- Work to be completed -
The records below must be copied out completely and exactly.

Records drawn from a dataset

(** * LabelService of nepal-indirex-backend: a shallow embedding

    The service (src/src/index.ts, class [LabelService]) is a sequence of
    Prisma queries inside [try]/[catch] blocks.  It is embedded here as
    functions in a small state-and-exception monad over an explicit model
    of the database tables; every Prisma call is also recorded in a query
    log, so that "fails before querying" can be stated. *)

From Stdlib Require Import QArith Qround ZArith List String Bool Lia.
From Stdlib Require Import Permutation Sorted Ascii DecimalString.
From Stdlib Require DecimalPos DecimalZ.
Import ListNotations.
Local Open Scope string_scope.
Local Open Scope Z_scope.

(** ** JavaScript values used by the service *)

(** [Number(b)] for a BigInt [b]: the nearest double, ties to even.  Doubles
    carry 53 significant bits; a database BigInt is a 64-bit integer, so
    the conversion never overflows to an infinity.  The result is an
    integer-valued double, kept here as the integer it denotes. *)
Definition Number_of_BigInt (b : Z) : Z :=
  let a := Z.abs b in
  let e := Z.log2 a - 52 in
  if e <=? 0 then b
  else
    let q := Z.shiftr a e in
    let r := Z.land a (Z.ones e) in
    let half := Z.shiftl 1 (e - 1) in
    let q' := if r <? half then q
              else if half <? r then q + 1
              else if Z.even q then q else q + 1 in
    Z.sgn b * Z.shiftl q' e.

- Answer area -
(** * LabelService of nepal-indirex-backend: a shallow embedding

    The service (src/src/index.ts, class [LabelService]) is a sequence of
    Prisma queries inside [try]/[catch] blocks.  It is embedded here as
    functions in a small state-and-exception monad over an explicit model
    of the database tables; every Prisma call is also recorded in a query
    log, so that "fails before querying" can be stated. *)

From Stdlib Require Import QArith Qround ZArith List String Bool Lia.
From Stdlib Require Import Permutation Sorted Ascii DecimalString.
From Stdlib Require DecimalPos DecimalZ.
Import ListNotations.
Local Open Scope string_scope.
Local Open Scope Z_scope.

(** ** JavaScript values used by the service *)

(** [Number(b)] for a BigInt [b]: the nearest double, ties to even.  Doubles
    carry 53 significant bits; a database BigInt is a 64-bit integer, so
    the conversion never overflows to an infinity.  The result is an
    integer-valued double, kept here as the integer it denotes. *)
Definition Number_of_BigInt (b : Z) : Z :=
  let a := Z.abs b in
  let e := Z.log2 a - 52 in
  if e <=? 0 then b
  else
    let q := Z.shiftr a e in
    let r := Z.land a (Z.ones e) in
    let half := Z.shiftl 1 (e - 1) in
    let q' := if r <? half then q
              else if half <? r then q + 1
              else if Z.even q then q else q + 1 in
    Z.sgn b * Z.shiftl q' e.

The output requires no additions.